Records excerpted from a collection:
· · · · · · ·
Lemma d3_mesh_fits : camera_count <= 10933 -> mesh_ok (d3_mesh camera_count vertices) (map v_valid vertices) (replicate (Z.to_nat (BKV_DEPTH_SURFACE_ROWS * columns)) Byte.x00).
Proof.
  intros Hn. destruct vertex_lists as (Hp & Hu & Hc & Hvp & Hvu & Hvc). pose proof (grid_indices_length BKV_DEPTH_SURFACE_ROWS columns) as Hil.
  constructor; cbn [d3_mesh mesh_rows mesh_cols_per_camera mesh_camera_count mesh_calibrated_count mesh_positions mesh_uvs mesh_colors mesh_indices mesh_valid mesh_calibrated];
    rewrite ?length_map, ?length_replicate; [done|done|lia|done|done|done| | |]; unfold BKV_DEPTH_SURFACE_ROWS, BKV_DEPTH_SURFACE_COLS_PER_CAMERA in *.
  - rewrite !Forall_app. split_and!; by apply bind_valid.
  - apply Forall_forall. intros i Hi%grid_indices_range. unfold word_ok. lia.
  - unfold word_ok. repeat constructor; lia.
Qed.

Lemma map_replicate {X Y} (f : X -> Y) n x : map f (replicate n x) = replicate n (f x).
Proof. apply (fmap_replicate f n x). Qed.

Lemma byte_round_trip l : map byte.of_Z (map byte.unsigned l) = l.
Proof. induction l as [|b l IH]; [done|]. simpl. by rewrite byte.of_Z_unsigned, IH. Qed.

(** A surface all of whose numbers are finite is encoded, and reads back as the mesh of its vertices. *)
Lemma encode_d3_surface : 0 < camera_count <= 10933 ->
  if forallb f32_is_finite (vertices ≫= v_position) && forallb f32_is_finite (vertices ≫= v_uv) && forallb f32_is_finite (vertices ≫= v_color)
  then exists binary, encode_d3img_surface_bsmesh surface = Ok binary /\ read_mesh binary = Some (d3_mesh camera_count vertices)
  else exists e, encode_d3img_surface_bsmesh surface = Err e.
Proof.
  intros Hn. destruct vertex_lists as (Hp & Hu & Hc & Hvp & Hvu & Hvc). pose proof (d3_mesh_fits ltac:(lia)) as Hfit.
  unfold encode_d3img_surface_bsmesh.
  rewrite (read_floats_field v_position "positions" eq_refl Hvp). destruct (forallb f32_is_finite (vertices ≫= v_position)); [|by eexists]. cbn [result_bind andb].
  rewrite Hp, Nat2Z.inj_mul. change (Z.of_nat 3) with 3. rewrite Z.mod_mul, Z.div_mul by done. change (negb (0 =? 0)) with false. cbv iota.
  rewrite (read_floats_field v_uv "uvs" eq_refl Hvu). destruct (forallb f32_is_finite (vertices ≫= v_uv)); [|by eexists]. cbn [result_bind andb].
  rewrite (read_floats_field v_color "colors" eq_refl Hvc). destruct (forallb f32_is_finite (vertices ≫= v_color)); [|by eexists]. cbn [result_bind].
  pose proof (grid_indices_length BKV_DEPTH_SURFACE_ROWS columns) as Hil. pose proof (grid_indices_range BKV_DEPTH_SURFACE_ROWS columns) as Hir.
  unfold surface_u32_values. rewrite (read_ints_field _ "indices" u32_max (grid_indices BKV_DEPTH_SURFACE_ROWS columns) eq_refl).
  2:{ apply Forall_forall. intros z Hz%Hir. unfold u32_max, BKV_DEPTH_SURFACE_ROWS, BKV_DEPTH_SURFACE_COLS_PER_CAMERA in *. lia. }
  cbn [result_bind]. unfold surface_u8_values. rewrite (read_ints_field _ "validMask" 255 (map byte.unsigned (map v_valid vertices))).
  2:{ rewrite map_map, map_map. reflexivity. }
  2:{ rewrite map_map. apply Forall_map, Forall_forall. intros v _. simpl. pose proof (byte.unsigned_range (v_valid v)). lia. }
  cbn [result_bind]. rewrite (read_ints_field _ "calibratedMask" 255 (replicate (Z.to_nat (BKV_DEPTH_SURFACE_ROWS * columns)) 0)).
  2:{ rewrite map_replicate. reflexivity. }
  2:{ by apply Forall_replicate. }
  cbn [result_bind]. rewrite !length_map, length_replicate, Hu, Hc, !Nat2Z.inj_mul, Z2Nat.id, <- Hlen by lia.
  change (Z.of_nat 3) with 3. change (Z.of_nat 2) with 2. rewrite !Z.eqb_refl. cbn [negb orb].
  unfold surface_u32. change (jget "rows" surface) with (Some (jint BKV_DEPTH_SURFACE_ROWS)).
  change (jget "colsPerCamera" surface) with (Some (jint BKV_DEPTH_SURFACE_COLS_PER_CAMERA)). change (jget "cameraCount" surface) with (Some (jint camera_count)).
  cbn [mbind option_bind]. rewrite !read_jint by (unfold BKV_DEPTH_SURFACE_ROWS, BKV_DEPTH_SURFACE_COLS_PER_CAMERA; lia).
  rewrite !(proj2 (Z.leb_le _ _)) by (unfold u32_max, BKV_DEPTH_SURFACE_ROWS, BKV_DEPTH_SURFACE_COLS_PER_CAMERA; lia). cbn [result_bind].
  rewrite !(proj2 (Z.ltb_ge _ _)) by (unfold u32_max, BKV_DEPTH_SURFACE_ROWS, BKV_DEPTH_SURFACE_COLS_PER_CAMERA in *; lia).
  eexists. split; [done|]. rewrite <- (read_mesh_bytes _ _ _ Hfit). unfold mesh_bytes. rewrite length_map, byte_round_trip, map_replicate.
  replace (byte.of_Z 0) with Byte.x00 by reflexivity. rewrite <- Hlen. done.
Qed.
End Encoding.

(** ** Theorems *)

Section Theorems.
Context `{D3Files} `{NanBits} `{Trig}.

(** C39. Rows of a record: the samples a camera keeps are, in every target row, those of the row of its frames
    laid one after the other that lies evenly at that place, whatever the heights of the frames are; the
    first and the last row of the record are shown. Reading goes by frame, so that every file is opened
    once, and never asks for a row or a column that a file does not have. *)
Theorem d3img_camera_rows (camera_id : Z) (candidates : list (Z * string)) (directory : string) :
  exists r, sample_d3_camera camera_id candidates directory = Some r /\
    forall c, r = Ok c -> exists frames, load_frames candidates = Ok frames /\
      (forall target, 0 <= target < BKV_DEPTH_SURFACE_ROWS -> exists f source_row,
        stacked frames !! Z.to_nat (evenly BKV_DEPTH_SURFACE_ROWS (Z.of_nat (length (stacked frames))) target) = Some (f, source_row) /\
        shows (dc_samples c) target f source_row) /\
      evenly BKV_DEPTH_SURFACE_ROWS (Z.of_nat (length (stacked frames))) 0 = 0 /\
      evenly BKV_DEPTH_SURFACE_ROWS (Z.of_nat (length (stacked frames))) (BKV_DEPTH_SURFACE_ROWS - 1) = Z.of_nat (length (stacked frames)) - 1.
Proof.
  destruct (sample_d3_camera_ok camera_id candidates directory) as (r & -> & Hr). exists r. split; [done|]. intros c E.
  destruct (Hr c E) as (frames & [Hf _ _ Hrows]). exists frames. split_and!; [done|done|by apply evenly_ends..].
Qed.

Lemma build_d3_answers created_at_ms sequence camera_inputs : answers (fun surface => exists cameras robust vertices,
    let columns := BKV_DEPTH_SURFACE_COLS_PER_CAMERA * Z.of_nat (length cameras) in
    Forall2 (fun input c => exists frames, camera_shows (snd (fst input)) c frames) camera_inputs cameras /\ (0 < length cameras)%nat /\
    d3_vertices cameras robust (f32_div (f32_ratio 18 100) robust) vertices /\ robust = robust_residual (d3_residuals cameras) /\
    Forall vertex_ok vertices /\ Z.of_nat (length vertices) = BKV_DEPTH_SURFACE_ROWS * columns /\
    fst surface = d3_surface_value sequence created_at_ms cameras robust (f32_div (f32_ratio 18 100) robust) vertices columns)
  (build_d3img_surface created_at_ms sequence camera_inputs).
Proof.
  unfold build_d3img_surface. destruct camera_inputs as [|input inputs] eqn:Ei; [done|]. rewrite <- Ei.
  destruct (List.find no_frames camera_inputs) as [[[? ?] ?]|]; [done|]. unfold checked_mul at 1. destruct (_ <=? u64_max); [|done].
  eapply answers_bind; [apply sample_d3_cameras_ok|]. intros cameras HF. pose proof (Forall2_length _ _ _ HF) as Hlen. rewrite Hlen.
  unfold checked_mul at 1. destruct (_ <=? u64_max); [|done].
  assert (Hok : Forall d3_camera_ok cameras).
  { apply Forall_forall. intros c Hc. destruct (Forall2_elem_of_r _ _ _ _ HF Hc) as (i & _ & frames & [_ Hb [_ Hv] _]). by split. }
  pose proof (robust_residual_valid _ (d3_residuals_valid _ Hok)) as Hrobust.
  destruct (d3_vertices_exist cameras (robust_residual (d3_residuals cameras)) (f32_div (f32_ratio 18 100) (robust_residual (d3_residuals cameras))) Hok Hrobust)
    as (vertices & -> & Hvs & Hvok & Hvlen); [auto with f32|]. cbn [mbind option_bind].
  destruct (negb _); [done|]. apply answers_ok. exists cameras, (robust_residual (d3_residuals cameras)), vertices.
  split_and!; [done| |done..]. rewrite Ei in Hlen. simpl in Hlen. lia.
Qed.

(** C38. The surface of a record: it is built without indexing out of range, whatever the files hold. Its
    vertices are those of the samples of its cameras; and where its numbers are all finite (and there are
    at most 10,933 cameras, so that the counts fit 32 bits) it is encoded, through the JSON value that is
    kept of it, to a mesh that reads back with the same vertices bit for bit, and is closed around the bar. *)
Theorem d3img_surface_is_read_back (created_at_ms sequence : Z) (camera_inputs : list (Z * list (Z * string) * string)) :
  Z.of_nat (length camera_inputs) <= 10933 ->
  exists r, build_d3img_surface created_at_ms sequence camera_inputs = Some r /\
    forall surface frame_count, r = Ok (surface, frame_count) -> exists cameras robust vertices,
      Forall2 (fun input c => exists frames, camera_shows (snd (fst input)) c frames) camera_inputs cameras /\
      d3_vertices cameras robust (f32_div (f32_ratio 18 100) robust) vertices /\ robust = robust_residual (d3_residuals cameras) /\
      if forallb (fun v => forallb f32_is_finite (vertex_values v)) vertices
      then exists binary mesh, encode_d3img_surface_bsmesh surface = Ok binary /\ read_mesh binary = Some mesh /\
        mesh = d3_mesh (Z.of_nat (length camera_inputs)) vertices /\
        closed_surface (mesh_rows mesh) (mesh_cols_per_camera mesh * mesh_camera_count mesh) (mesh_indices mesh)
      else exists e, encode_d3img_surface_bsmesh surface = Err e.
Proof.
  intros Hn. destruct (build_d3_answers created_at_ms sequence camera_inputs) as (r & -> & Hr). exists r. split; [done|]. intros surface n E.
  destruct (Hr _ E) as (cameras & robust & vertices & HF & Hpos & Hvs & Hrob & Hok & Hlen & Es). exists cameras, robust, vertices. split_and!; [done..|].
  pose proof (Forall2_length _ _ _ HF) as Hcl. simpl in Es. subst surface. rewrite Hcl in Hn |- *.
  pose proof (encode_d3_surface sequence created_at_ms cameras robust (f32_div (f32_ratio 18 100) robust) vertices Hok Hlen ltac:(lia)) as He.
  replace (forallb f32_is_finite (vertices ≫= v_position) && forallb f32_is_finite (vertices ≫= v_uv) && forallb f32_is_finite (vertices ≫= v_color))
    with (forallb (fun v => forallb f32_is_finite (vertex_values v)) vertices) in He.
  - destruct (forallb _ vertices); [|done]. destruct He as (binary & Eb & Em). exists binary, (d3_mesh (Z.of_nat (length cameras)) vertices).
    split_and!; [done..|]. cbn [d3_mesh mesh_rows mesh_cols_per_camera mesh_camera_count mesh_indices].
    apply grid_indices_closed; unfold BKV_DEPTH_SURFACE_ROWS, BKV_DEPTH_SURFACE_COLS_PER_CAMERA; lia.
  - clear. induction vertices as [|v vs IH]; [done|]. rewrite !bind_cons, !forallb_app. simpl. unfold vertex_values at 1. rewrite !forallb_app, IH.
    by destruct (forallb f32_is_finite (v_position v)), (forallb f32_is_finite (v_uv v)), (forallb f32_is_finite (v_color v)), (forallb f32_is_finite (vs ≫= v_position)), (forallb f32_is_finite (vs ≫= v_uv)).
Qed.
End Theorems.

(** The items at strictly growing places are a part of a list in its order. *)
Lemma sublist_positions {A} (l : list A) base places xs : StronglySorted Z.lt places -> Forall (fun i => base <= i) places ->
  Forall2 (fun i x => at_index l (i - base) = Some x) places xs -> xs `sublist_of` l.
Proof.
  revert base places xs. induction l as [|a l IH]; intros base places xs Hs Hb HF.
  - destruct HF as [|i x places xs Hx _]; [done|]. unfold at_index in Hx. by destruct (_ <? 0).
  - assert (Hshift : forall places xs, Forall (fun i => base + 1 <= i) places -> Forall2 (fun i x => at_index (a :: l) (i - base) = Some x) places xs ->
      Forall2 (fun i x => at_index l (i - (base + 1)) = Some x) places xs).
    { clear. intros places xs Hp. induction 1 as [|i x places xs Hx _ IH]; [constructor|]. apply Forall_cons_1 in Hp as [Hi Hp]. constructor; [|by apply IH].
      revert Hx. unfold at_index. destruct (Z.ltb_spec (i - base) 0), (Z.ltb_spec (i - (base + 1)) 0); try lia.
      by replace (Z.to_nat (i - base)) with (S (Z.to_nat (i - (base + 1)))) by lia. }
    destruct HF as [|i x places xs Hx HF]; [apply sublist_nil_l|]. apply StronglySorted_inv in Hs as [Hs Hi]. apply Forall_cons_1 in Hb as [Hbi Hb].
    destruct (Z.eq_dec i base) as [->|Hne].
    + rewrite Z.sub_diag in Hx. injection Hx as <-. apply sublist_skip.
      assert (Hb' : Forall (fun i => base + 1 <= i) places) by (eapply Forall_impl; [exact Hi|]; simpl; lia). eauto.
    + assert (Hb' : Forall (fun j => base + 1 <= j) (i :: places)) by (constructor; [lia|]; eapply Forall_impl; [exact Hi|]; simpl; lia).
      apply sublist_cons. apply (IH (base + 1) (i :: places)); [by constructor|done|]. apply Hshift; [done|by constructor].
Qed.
· · · · · · ·
▶ **Exercise prompt**: All that is wanted is a faithful reproduction of the line above with "laid one after", the line with "length cameras)%nat /\", and every line in between.

▶ **Written answer**:
    laid one after the other that lies evenly at that place, whatever the heights of the frames are; the
    first and the last row of the record are shown. Reading goes by frame, so that every file is opened
    once, and never asks for a row or a column that a file does not have. *)
Theorem d3img_camera_rows (camera_id : Z) (candidates : list (Z * string)) (directory : string) :
  exists r, sample_d3_camera camera_id candidates directory = Some r /\
    forall c, r = Ok c -> exists frames, load_frames candidates = Ok frames /\
      (forall target, 0 <= target < BKV_DEPTH_SURFACE_ROWS -> exists f source_row,
        stacked frames !! Z.to_nat (evenly BKV_DEPTH_SURFACE_ROWS (Z.of_nat (length (stacked frames))) target) = Some (f, source_row) /\
        shows (dc_samples c) target f source_row) /\
      evenly BKV_DEPTH_SURFACE_ROWS (Z.of_nat (length (stacked frames))) 0 = 0 /\
      evenly BKV_DEPTH_SURFACE_ROWS (Z.of_nat (length (stacked frames))) (BKV_DEPTH_SURFACE_ROWS - 1) = Z.of_nat (length (stacked frames)) - 1.
Proof.
  destruct (sample_d3_camera_ok camera_id candidates directory) as (r & -> & Hr). exists r. split; [done|]. intros c E.
  destruct (Hr c E) as (frames & [Hf _ _ Hrows]). exists frames. split_and!; [done|done|by apply evenly_ends..].
Qed.

Lemma build_d3_answers created_at_ms sequence camera_inputs : answers (fun surface => exists cameras robust vertices,
    let columns := BKV_DEPTH_SURFACE_COLS_PER_CAMERA * Z.of_nat (length cameras) in
    Forall2 (fun input c => exists frames, camera_shows (snd (fst input)) c frames) camera_inputs cameras /\ (0 < length cameras)%nat /\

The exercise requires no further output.